The sacroiliac joint (SIJ) exhibits significant variation in auricular surface morphology. This variation influences the mechanics of the SIJ, a central node for transmitting mechanical energy from upper body to lower limbs and vice versa. The impact of the auricular surface morphology on stress and deformation in the SIJ remains poorly understood to date. Computed tomography scans obtained from 281 individuals were included to extract the geometry of the pelvic ring. Then, the auricular surface area, SIJ cartilage thickness, and total SIJ cartilage volume were identified. Based on these reconstructions, 281 finite element models were created to simulate SIJ mechanical loading. It was found that SIJ cartilage thickness only weakly depended on age or laterality, while being strongly sex sensitive.
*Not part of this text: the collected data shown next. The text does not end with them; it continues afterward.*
(** C1.  Copy-on-write isolation.  [A] is a valid handle on a block of
    at least two elements [x0 :: x1 :: rest] (the claim's [1; 2; 3]), and
    [B] is copy-constructed from [A].  After [B.set(0, v)] (the claim's
    99): [A[0]] is still [x0], [B[0]] is [v], and [A[1]] and [B[1]] are
    both [x1].  After [A] is destroyed, [B] is still valid and its block
    holds [v :: x1 :: rest]. *)
Theorem cow_isolation (s : State) (A B : nat) (p : N) (h : Header)
    (x0 x1 v : Element) (rest : list Element) :
  objs s !! A = Some p →
  objs s !! B = None →
  p ≠ 0%N →
  p ≠ Npos (brk s) →
  heap s !! p = Some h →
  elements h = x0 :: x1 :: rest →
  length (elements h) = N.to_nat (size h) →
  1 ≤ refCount h < Atomic.modulus - 1 →
  ∃ sB sW sD q hq,
    ctor_copy B A s = Ok tt sB
    ∧ set true B 0 v sB = Ok tt sW
    ∧ bind (index A 0) load sW = Ok x0 sW
    ∧ bind (index B 0) load sW = Ok v sW
    ∧ bind (index A 1) load sW = Ok x1 sW
    ∧ bind (index B 1) load sW = Ok x1 sW
    ∧ dtor A sW = Ok tt sD
    ∧ isValid B sD = Ok true sD
    ∧ objs sD !! B = Some q
    ∧ heap sD !! q = Some hq
    ∧ elements hq = v :: x1 :: rest.
Proof.
  intros HA HB Hp Hfresh Hh Hel Hlen Hrc.
  assert (HAB : A ≠ B) by (intros ->; congruence).
  set (h2 := Header_ref h).
  set (sB := log (EvPreAdd p (refCount h2))
               (set_heap (insert p h2) (set_objs (insert B p) s))).
  assert (Hrc2 : refCount h2 = refCount h + 1) by (apply preAdd_1; lia).
  assert (HsB : ctor_copy B A s = Ok tt sB) by (by apply ctor_copy_Ok).
  assert (HBp : objs sB !! B = Some p) by apply lookup_insert_eq.
  assert (Hh2 : heap sB !! p = Some h2) by apply lookup_insert_eq.
  set (q := Npos (brk s)).
  set (hq := with_element (unshared_copy h2) 0 v).
  set (sU := unshared B p h2 sB).
  set (sW := set_heap (insert q hq) sU).
  assert (HsW : set true B 0 v sB = Ok tt sW).
  { apply (set_shared_Ok B 0 v p h2 sB); [done|done|done| |done|done|].
    - rewrite Hrc2. lia.
    - change (elements h2) with (elements h). rewrite Hel. cbn. lia. }
  assert (Hz : (Atomic.preSub (refCount h2) 1 =? 0) = false).
  { apply Z.eqb_neq. rewrite preSub_1 by lia. lia. }
  set (h3 := snd (Header_unref h2)).
  assert (HWp : heap sW !! p = Some h3).
  { unfold sW. cbn [set_heap heap]. rewrite lookup_insert_ne by done.
    unfold sU. rewrite unshared_heap, Hz. apply lookup_insert_eq. }
  assert (HWq : heap sW !! q = Some hq) by apply lookup_insert_eq.
  assert (HWA : objs sW !! A = Some p).
  { unfold sW. cbn [set_heap objs]. unfold sU. rewrite unshared_objs.
    rewrite lookup_insert_ne by done. unfold sB. cbn.
    by rewrite lookup_insert_ne. }
  assert (HWB : objs sW !! B = Some q).
  { unfold sW. cbn [set_heap objs]. unfold sU. rewrite unshared_objs.
    apply lookup_insert_eq. }
  assert (Helq : elements hq = v :: x1 :: rest).
  { unfold hq. cbn [with_element elements].
    rewrite (unshared_copy_elements h2) by done.
    cbn. by rewrite Hel. }
  set (sD := set_objs (delete A) (released p h3 sW)).
  exists sB, sW, sD, q, hq.
  split; [done|]. split; [done|].
  split; [eapply read_Ok; eauto; cbn; by rewrite Hel|].
  split; [eapply read_Ok; eauto; by rewrite Helq|].
  split; [eapply read_Ok; eauto; cbn; by rewrite Hel|].
  split; [eapply read_Ok; eauto; by rewrite Helq|].
  split; [by apply dtor_Ok|].
  assert (HDB : objs sD !! B = Some q).
  { unfold sD. cbn [set_objs objs]. rewrite lookup_delete_ne by done.
    by rewrite released_objs. }
  split; [unfold isValid; rewrite (bind_Ok _ _ _ _ _ (get_header_Ok _ _ _ HDB));
          unfold ret; by rewrite bool_decide_eq_true_2|].
  split; [done|]. split; [|done].
  unfold sD. cbn [set_objs heap]. by rewrite released_heap_ne.
Qed.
Auricular surface area and SIJ cartilage volume depended weakly and non-linearly on age, peaking around menopause in females, but without significant laterality effect. Larger SIJs, characterized by greater auricular area and cartilage volume, exhibited reduced stress and deformation under loading. These findings highlight the significant role of SIJ morphology in its biomechanical response, suggesting a potential link between morphological variations and the risk of SIJ dysfunction. Understanding this relationship could improve diagnosis and targeted treatment strategies for SIJ-related conditions.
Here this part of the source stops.